Given data –
(* ===== verification/Shell.v ===== *)
(** * user/sh.c: the shell

    The parser works on the line buffer and on [struct cmd] nodes that it
    allocates and fills in; a [char *] into the buffer is its index, a
    [struct cmd *] the index of the node in the order of allocation (malloc()
    is taken to succeed; umalloc.c is verified in Umalloc.v).  EXEC nodes are
    filled in after redirections around them have been built, so the nodes are
    kept in a store.  A panic() ends the parse with its message. *)

From Stdlib Require Import ZArith Lia.
From stdpp Require Import base numbers list gmap strings.
From S2P Require Import Prelude User Ulib.

Definition MAXARGS : nat := 10.

(** [struct execcmd], [redircmd], [pipecmd], [listcmd], [backcmd] *)
Inductive cmdnode :=
| EXEC (argv eargv : list (option nat))
| REDIR (cmd file efile : nat) (mode fd : Z)
| PIPE (left right : nat)
| LIST (left right : nat)
| BACK (cmd : nat).

(** How a parse can end early: panic(msg); "leftovers: ..." and panic("syntax");
    an access outside the buffer or a node; the bound on the recursion. *)
Inductive perr := E_panic (msg : string) | E_leftovers (s : nat) | E_fault | E_fuel.

Inductive pres (A : Type) := Good (a : A) | Bad (e : perr).
Arguments Good {A} a.
Arguments Bad {A} e.

#[global] Instance pres_ret : MRet pres := λ A a, Good a.
#[global] Instance pres_bind : MBind pres := λ A B f r,
  match r with Good a => f a | Bad e => Bad e end.
#[global] Instance pres_fmap : FMap pres := λ A B f r,
  match r with Good a => Good (f a) | Bad e => Bad e end.

Definition panic {A} (msg : string) : pres A := Bad (E_panic msg).
Definition deref {A} (o : option A) : pres A := match o with Some a => Good a | None => Bad E_fault end.

(** ** Constructors *)

Notation store := (list cmdnode) (only parsing).
Definition alloc (h : store) (n : cmdnode) : nat * store := (length h, h ++ [n]).

Definition execcmd (h : store) : nat * store :=
  alloc h (EXEC (replicate MAXARGS None) (replicate MAXARGS None)).
Definition redircmd (h : store) (subcmd file efile : nat) (mode fd : Z) : nat * store :=
  alloc h (REDIR subcmd file efile mode fd).
Definition pipecmd (h : store) (left right : nat) : nat * store := alloc h (PIPE left right).
Definition listcmd (h : store) (left right : nat) : nat * store := alloc h (LIST left right).
Definition backcmd (h : store) (subcmd : nat) : nat * store := alloc h (BACK subcmd).

(** ** Tokens *)

(** [" \t\r\n\v"] and ["<|>&;()"] *)
Definition whitespace : list Z := [32; 9; 13; 10; 11; 0].
Definition symbols : list Z := chars "<|>&;()" ++ [0].

(** [strchr(s, c)] as a condition *)
Definition has (s : list Z) (c : Z) : bool :=
  match strchr s c with Some (Some _) => true | _ => false end.

(** [while(s < es && p( *s)) s++;] from [s], with [k = es - s] *)
Fixpoint skip (p : Z -> bool) (buf : list Z) (k s : nat) : pres nat :=
  match k with
  | O => Good s
  | S k => c ← deref (buf !! s); if p c then skip p buf k (S s) else Good s
  end.

Definition skip_space (buf : list Z) (es s : nat) : pres nat := skip (has whitespace) buf (es - s) s.

(** gettoken(): the token, [*q], [*eq] and [*ps] *)
Definition gettoken (buf : list Z) (es s : nat) : pres (Z * nat * nat * nat) :=
  s ← skip_space buf es s;
  let q := s in
  c ← deref (buf !! s);
  '(ret, s) ←
    (if c =? 0 then Good (c, s)
     else if (c =? 124) || (c =? 40) || (c =? 41) || (c =? 59) || (c =? 38) || (c =? 60)
     then Good (c, S s)
     else if c =? 62 then
       d ← deref (buf !! S s);
       if d =? 62 then Good (43, S (S s)) else Good (c, S s)
     else
       s ← skip (λ c, negb (has whitespace c) && negb (has symbols c)) buf (es - s) s;
       Good (97, s));
  let eq := s in
  s ← skip_space buf es s;
  Good (ret, q, eq, s).

(** peek(): its result and [*ps] *)
Definition peek (buf : list Z) (es s : nat) (toks : list Z) : pres (bool * nat) :=
  s ← skip_space buf es s;
  c ← deref (buf !! s);
  Good (truth c && has toks c, s).

(** ** The parser *)

(** fcntl.h *)
Definition O_RDONLY : Z := 0x000.
Definition O_WRONLY : Z := 0x001.
Definition O_RDWR : Z := 0x002.
Definition O_CREATE : Z := 0x200.
Definition O_TRUNC : Z := 0x400.

Section parser.
Context (buf : list Z) (es : nat).

Fixpoint parseredirs (n : nat) (h : store) (cmd s : nat) : pres (nat * store * nat) :=
  match n with
  | O => Bad E_fuel
  | S n =>
      '(b, s) ← peek buf es s (lit "<>");
      if negb b then Good (cmd, h, s) else
      '(tok, _, _, s) ← gettoken buf es s;
      '(t, q, eq, s) ← gettoken buf es s;
      if negb (t =? 97) then panic "missing file for redirection" else
      let '(cmd, h) :=
        if tok =? 60 then redircmd h cmd q eq O_RDONLY 0
        else if tok =? 62 then redircmd h cmd q eq (Z.lor (Z.lor O_WRONLY O_CREATE) O_TRUNC) 1
        else if tok =? 43 then redircmd h cmd q eq (Z.lor O_WRONLY O_CREATE) 1
        else (cmd, h) in
      parseredirs n h cmd s
  end.

(** [cmd->argv[i] = q; cmd->eargv[i] = eq;] *)
Definition set_arg (h : store) (cmd i : nat) (q eq : option nat) : pres store :=
  match h !! cmd with
  | Some (EXEC argv eargv) =>
      if decide (i < length argv)%nat
      then Good (<[cmd := EXEC (<[i := q]> argv) (<[i := eq]> eargv)]> h) else Bad E_fault
  | _ => Bad E_fault
  end.

(** The argument loop of parseexec(): [cmd] is the EXEC node, [r] is [ret]. *)
Fixpoint parseargs (n : nat) (h : store) (cmd r argc s : nat) : pres (nat * store * nat) :=
  match n with
  | O => Bad E_fuel
  | S n =>
      '(b, s) ← peek buf es s (lit "|)&;");
      if b : bool then h ← set_arg h cmd argc None None; Good (r, h, s) else
      '(tok, q, eq, s) ← gettoken buf es s;
      if tok =? 0 then h ← set_arg h cmd argc None None; Good (r, h, s) else
      if negb (tok =? 97) then panic "syntax" else
      h ← set_arg h cmd argc (Some q) (Some eq);
      let argc := S argc in
      if decide (MAXARGS <= argc)%nat then panic "too many args" else
      '(r, h, s) ← parseredirs n h r s;
      parseargs n h cmd r argc s
  end.

(** [while(peek(ps, es, "&")) { gettoken(ps, es, 0, 0); cmd = backcmd(cmd); }] *)
Fixpoint parseback (n : nat) (h : store) (cmd s : nat) : pres (nat * store * nat) :=
  match n with
  | O => Bad E_fuel
  | S n =>
      '(b, s) ← peek buf es s (lit "&");
      if negb b then Good (cmd, h, s) else
      '(_, _, _, s) ← gettoken buf es s;
      let '(cmd, h) := backcmd h cmd in
      parseback n h cmd s
  end.

(** Each function takes the position [*ps] and returns the node, the store and
    the new position; [n] bounds the depth of the recursion. *)
Fixpoint parseline (n : nat) (h : store) (s : nat) : pres (nat * store * nat) :=
  match n with
  | O => Bad E_fuel
  | S n =>
      '(cmd, h, s) ← parsepipe n h s;
      '(cmd, h, s) ← parseback n h cmd s;
      '(b, s) ← peek buf es s (lit ";");
      if b : bool then
        '(_, _, _, s) ← gettoken buf es s;
        '(rcmd, h, s) ← parseline n h s;
        let '(cmd, h) := listcmd h cmd rcmd in Good (cmd, h, s)
      else Good (cmd, h, s)
  end
with parsepipe (n : nat) (h : store) (s : nat) : pres (nat * store * nat) :=
  match n with
  | O => Bad E_fuel
  | S n =>
      '(cmd, h, s) ← parseexec n h s;
      '(b, s) ← peek buf es s (lit "|");
      if b : bool then
        '(_, _, _, s) ← gettoken buf es s;
        '(rcmd, h, s) ← parsepipe n h s;
        let '(cmd, h) := pipecmd h cmd rcmd in Good (cmd, h, s)
      else Good (cmd, h, s)
  end
with parseblock (n : nat) (h : store) (s : nat) : pres (nat * store * nat) :=
  match n with
  | O => Bad E_fuel
  | S n =>
      '(b, s) ← peek buf es s (lit "(");
      if negb b then panic "parseblock" else
      '(_, _, _, s) ← gettoken buf es s;
      '(cmd, h, s) ← parseline n h s;
      '(b, s) ← peek buf es s (lit ")");
      if negb b then panic "syntax - missing )" else
      '(_, _, _, s) ← gettoken buf es s;
      parseredirs n h cmd s
  end
with parseexec (n : nat) (h : store) (s : nat) : pres (nat * store * nat) :=
  match n with
  | O => Bad E_fuel
  | S n =>
      '(b, s) ← peek buf es s (lit "(");
      if b : bool then parseblock n h s else
      let '(cmd, h) := execcmd h in
      '(r, h, s) ← parseredirs n h cmd s;
      parseargs n h cmd r O s
  end.
End parser.

(** ** nulterminate() *)

(** [for(i=0; argv[i]; i++) *eargv[i] = 0;] *)
Fixpoint nul_args (argv eargv : list (option nat)) (buf : list Z) : pres (list Z) :=
  match argv, eargv with
  | Some _ :: argv, e :: eargv =>
      e ← deref e; buf ← deref (put buf e 0); nul_args argv eargv buf
  | None :: _, _ => Good buf
  | _, _ => Bad E_fault
  end.

Fixpoint nulterminate (n : nat) (h : store) (cmd : nat) (buf : list Z) : pres (list Z) :=
  match n with
  | O => Bad E_fuel
  | S n =>
      c ← deref (h !! cmd);
      match c with
      | EXEC argv eargv => nul_args argv eargv buf
      | REDIR c _ efile _ _ => buf ← nulterminate n h c buf; deref (put buf efile 0)
      | PIPE l r => buf ← nulterminate n h l buf; nulterminate n h r buf
      | LIST l r => buf ← nulterminate n h l buf; nulterminate n h r buf
      | BACK c => nulterminate n h c buf
      end
  end.

(** The recursion depth the parser is given: more than a line of [len]
    characters can need. *)
Definition depth (len : nat) : nat := 4 * len + 8.

(** parsecmd() on the line in [buf]: the command, the nodes, and the buffer
    with the strings terminated. *)
Definition parse (buf : list Z) : pres (nat * store * list Z) :=
  es ← deref (strlen buf);
  '(cmd, h, s) ← parseline buf es (depth es) [] O;
  '(_, s) ← peek buf es s (lit "");
  if negb (s =? es)%nat then Bad (E_leftovers s) else
  buf ← nulterminate (length h) h cmd buf;
  Good (cmd, h, buf).

Definition upanic {A} (msg : string) : prog A :=
  _ ← fprintf 2 ("%s" +:+ newline) [A_str (Some (lit msg))]; exit 1.

Definition parsecmd (buf : list Z) : prog (nat * store * list Z) :=
  match parse buf with
  | Good r => Ret r
  | Bad (E_panic msg) => upanic msg
  | Bad (E_leftovers s) =>
      _ ← fprintf 2 ("leftovers: %s" +:+ newline) [A_str (Some (drop s buf))]; upanic "syntax"
  | Bad E_fault => Crash
  | Bad E_fuel => OutOfFuel
  end.

(** ** Running commands *)

Definition fork1 : prog Z :=
  pid ← call fork;
  if pid =? -1 then upanic "fork" else Ret pid.

(** The strings [argv[0], argv[1], ...] up to the null pointer. *)
Fixpoint arg_strings (buf : list Z) (argv : list (option nat)) : list (list Z) :=
  match argv with
  | Some q :: argv => drop q buf :: arg_strings buf argv
  | _ => []
  end.

(** runcmd() never returns; [n] bounds the depth of the tree. *)
Fixpoint runcmd (n : nat) (h : store) (buf : list Z) (cmd : nat) : prog unit :=
  match n with
  | O => OutOfFuel
  | S n =>
      c ← need (h !! cmd);
      match c with
      | EXEC argv _ =>
          match arg_strings buf argv with
          | [] => exit 1
          | a :: _ =>
              _ ← call (exec a (arg_strings buf argv));
              _ ← fprintf 2 ("exec %s failed" +:+ newline) [A_str (Some a)];
              exit 0
          end
      | REDIR c file _ mode fd =>
          _ ← call (close fd);
          r ← call (open (drop file buf) mode);
          if r <? 0 then
            _ ← fprintf 2 ("open %s failed" +:+ newline) [A_str (Some (drop file buf))];
            exit 1
          else
          _ ← runcmd n h buf c; exit 0
      | LIST l r =>
          pid ← fork1;
          _ ← (if pid =? 0 then runcmd n h buf l else Ret tt);
          _ ← call wait;
          _ ← runcmd n h buf r;
          exit 0
      | PIPE l r =>
          '(b, (p0, p1)) ← call pipe;
          if b <? 0 then upanic "pipe" else
          pid ← fork1;
          _ ← (if pid =? 0 then
                 _ ← call (close 1); _ ← call (dup p1); _ ← call (close p0); _ ← call (close p1);
                 runcmd n h buf l
               else Ret tt);
          pid ← fork1;
          _ ← (if pid =? 0 then
                 _ ← call (close 0); _ ← call (dup p0); _ ← call (close p0); _ ← call (close p1);
                 runcmd n h buf r
               else Ret tt);
          _ ← call (close p0);
          _ ← call (close p1);
          _ ← call wait;
          _ ← call wait;
          exit 0
      | BACK c =>
          pid ← fork1;
          _ ← (if pid =? 0 then runcmd n h buf c else Ret tt);
          exit 0
      end
  end.

(** getcmd(): the result and the buffer *)
Definition getcmd (buf : list Z) (nbuf : nat) : prog (Z * list Z) :=
  _ ← call (write 2 (chars "$ "));
  buf ← need (memset buf 0 nbuf);
  buf ← gets buf (Z.of_nat nbuf);
  c ← need (head buf);
  Ret (if c =? 0 then -1 else 0, buf).

(** [while((fd = open("console", O_RDWR)) >= 0) if(fd >= 3){ close(fd); break; }] *)
Definition open_console (_ : unit) : prog (unit + unit) :=
  fd ← call (open (lit "console") O_RDWR);
  if fd <? 0 then Ret (inr tt) else
  if 3 <=? fd then _ ← call (close fd); Ret (inr tt) else Ret (inl tt).

(** One round of the main loop. *)
Definition read_run (buf : list Z) : prog (list Z + unit) :=
  '(r, buf) ← getcmd buf 100;
  if r <? 0 then Ret (inr tt) else
  match buf with
  | 99 :: 100 :: 32 :: _ =>
      n ← need (strlen buf);
      buf ← need (put buf (n - 1) 0);
      r ← call (chdir (drop 3 buf));
      _ ← (if r <? 0
           then fprintf 2 ("cannot cd %s" +:+ newline) [A_str (Some (drop 3 buf))] else Ret tt);
      Ret (inl buf)
  | _ =>
      pid ← fork1;
      _ ← (if pid =? 0 then
             '(cmd, h, buf) ← parsecmd buf;
             runcmd (length h) h buf cmd
           else Ret tt);
      _ ← call wait;
      Ret (inl buf)
  end.

Definition main (fuel : nat) : prog unit :=
  _ ← uloop fuel open_console tt;
  _ ← uloop fuel read_run (replicate 100 0);
  exit 0.

(** Examples: a pipeline with redirections, run through the parser. *)
Example parse_pipeline :
  (λ '(cmd, h, _), (cmd, h)) <$> parse (lit "ls -l <in | wc >out &") =
  Good (5%nat, [EXEC (Some 0 :: Some 3 :: replicate 8 None) (Some 2 :: Some 5 :: replicate 8 None);
    REDIR 0 7 9 0 0;
    EXEC (Some 12 :: replicate 9 None) (Some 14 :: replicate 9 None);
    REDIR 2 16 19 0x601 1;
    PIPE 1 3; BACK 4])%nat.
Proof. reflexivity. Qed.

Problem statement – Starting at the line that contains "(** [strchr(s, c)] as a condition *)" and stopping after the line that contains "Definition O_RDWR : Z := 0x002.", write out every line exactly as it appears above, and no other line.

Response –
(** [strchr(s, c)] as a condition *)
Definition has (s : list Z) (c : Z) : bool :=
  match strchr s c with Some (Some _) => true | _ => false end.

(** [while(s < es && p( *s)) s++;] from [s], with [k = es - s] *)
Fixpoint skip (p : Z -> bool) (buf : list Z) (k s : nat) : pres nat :=
  match k with
  | O => Good s
  | S k => c ← deref (buf !! s); if p c then skip p buf k (S s) else Good s
  end.

Definition skip_space (buf : list Z) (es s : nat) : pres nat := skip (has whitespace) buf (es - s) s.

(** gettoken(): the token, [*q], [*eq] and [*ps] *)
Definition gettoken (buf : list Z) (es s : nat) : pres (Z * nat * nat * nat) :=
  s ← skip_space buf es s;
  let q := s in
  c ← deref (buf !! s);
  '(ret, s) ←
    (if c =? 0 then Good (c, s)
     else if (c =? 124) || (c =? 40) || (c =? 41) || (c =? 59) || (c =? 38) || (c =? 60)
     then Good (c, S s)
     else if c =? 62 then
       d ← deref (buf !! S s);
       if d =? 62 then Good (43, S (S s)) else Good (c, S s)
     else
       s ← skip (λ c, negb (has whitespace c) && negb (has symbols c)) buf (es - s) s;
       Good (97, s));
  let eq := s in
  s ← skip_space buf es s;
  Good (ret, q, eq, s).

(** peek(): its result and [*ps] *)
Definition peek (buf : list Z) (es s : nat) (toks : list Z) : pres (bool * nat) :=
  s ← skip_space buf es s;
  c ← deref (buf !! s);
  Good (truth c && has toks c, s).

(** ** The parser *)

(** fcntl.h *)
Definition O_RDONLY : Z := 0x000.
Definition O_WRONLY : Z := 0x001.
Definition O_RDWR : Z := 0x002.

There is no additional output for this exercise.